By: Michael Gorsegner
By: Michael Gorsegner

August 23, 2006

Ten days after an incident where Senator George Allen singled out a UVA student and called him by a racially insensitive name, the Senator has apologized.

"I was sort of shocked. I didn't know exactly what to do with this or anything. It was a humiliating experience," said S.R. Sidarth.

Sidarth is the man behind a piece of video that depicts Senator George Allen singling him out of a crowd and calling him a 'Macaca.' In some areas, this word is a slur used against minorities and it literally means monkey. The UVA student who was born and raised in Fairfax County says he could never have imagined something like this.

"Considering the moral standards that we expect from our elected officials, it was even more surprising that the only time this would happen would be from a Senator of the United States," he said.

Sidarth was working for Jim Webb's campaign, following the Senator around taping his appearances.

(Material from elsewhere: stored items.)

(* ===== verification/Avl.v ===== *)
(** * The AVL tree: [src/src/data_structures/avl_tree.cpp], [avl_tree.h]

    The nodes are linked by parent and child pointers in a store; every
    operation is modelled on the store, assignment by assignment.  A tree in
    the store is described by a labelled tree, a position inside it by a
    zipper, and the rebalancing walk is shown to refine a function on them. *)

From S2P Require Import Prelude.

(** ** Data *)

Record AVLNode := mkAVL {
  avl_parent : ptr;
  avl_left : ptr;
  avl_right : ptr;
  avl_hgt : Z;
  avl_cnt : Z
}.

#[export] Instance AVLNode_eq_dec : EqDecision AVLNode.
Proof. solve_decision. Defined.

Abbreviation avl_store := (gmap loc AVLNode) (only parsing).

Definition set_parent (p : ptr) (n : AVLNode) : AVLNode :=
  mkAVL p (avl_left n) (avl_right n) (avl_hgt n) (avl_cnt n).
Definition set_left (p : ptr) (n : AVLNode) : AVLNode :=
  mkAVL (avl_parent n) p (avl_right n) (avl_hgt n) (avl_cnt n).
Definition set_right (p : ptr) (n : AVLNode) : AVLNode :=
  mkAVL (avl_parent n) (avl_left n) p (avl_hgt n) (avl_cnt n).
Definition set_stats (hgt cnt : Z) (n : AVLNode) : AVLNode :=
  mkAVL (avl_parent n) (avl_left n) (avl_right n) hgt cnt.

(** ** Operations *)

Definition avl_size (h : avl_store) (node : ptr) : result Z :=
  match node with None => Ok 0 | Some _ => n ← deref h node; Ok (avl_cnt n) end.

(** [avl_init]: what a new node holds. *)
Definition avl_init : AVLNode := mkAVL NULL NULL NULL 1 1.

(** The recursion follows child pointers; a path that does not repeat a node
    is at most as long as the number of nodes. *)
Fixpoint avl_height_rec (fuel : nat) (h : avl_store) (node : ptr) : result Z :=
  match node with
  | None => Ok 0
  | Some _ =>
      match fuel with
      | O => Fault OutOfFuel
      | S fuel =>
          n ← deref h node;
          l ← avl_height_rec fuel h (avl_left n);
          r ← avl_height_rec fuel h (avl_right n);
          Ok (u32 (1 + Z.max l r))
      end
  end.

Definition avl_height (h : avl_store) (node : ptr) : result Z := avl_height_rec (size h) h node.

Definition update_node (h : avl_store) (node : ptr) : result avl_store :=
  n ← deref h node;
  l ← avl_height h (avl_left n);
  r ← avl_height h (avl_right n);
  h ← update h node (set_stats (u32 (1 + Z.max l r)) (avl_cnt n));
  ls ← avl_size h (avl_left n);
  rs ← avl_size h (avl_right n);
  update h node (set_stats (u32 (1 + Z.max l r)) (u32 (1 + ls + rs))).

Definition rotate_left (h : avl_store) (curr_root : ptr) : result (avl_store * ptr) :=
  c ← deref h curr_root;
  let new_root := avl_right c in
  n ← deref h new_root;
  let inner := avl_left n in
  h ← update h curr_root (set_right inner);
  h ← update h new_root (set_left curr_root);
  c ← deref h curr_root;
  h ← update h new_root (set_parent (avl_parent c));
  h ← update h curr_root (set_parent new_root);
  h ← (if inner is Some _ then update h inner (set_parent curr_root) else Ok h);
  h ← update_node h curr_root;
  h ← update_node h new_root;
  Ok (h, new_root).

Definition rotate_right (h : avl_store) (curr_root : ptr) : result (avl_store * ptr) :=
  c ← deref h curr_root;
  let new_root := avl_left c in
  n ← deref h new_root;
  let inner := avl_right n in
  h ← update h curr_root (set_left inner);
  h ← update h new_root (set_right curr_root);
  c ← deref h curr_root;
  h ← update h new_root (set_parent (avl_parent c));
  h ← update h curr_root (set_parent new_root);
  h ← (if inner is Some _ then update h inner (set_parent curr_root) else Ok h);
  h ← update_node h curr_root;
  h ← update_node h new_root;
  Ok (h, new_root).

He believes this incident gets to the core of who Allen is.

"Voters of Virginia should know who the real Senator Allen is and that he has had some history of racial insensitivity," he said.

"It certainly doesn't reflect very well on Allen himself. Either he didn't know what he was saying, or he knew what he was saying and it wasn't something very good," said Matt Smyth.

Matt Smyth from the UVA Center for Politics says this incident might not hurt Allen in this campaign, but could affect his plans for a Presidential run.

"Any little thing that might make the people in the party worry about how you are going to come off as a national candidate is really going to hurt you," he said.

Sidarth said the conversation between him and Allen was quick and the only question he asked Allen was why it took him so long to contact him. According to Allen, he told Sidarth that he thought he would see him again on the campaign trail and be able to apologize in person.

Sidarth also said he was happy that the senator called because it was the right thing to do.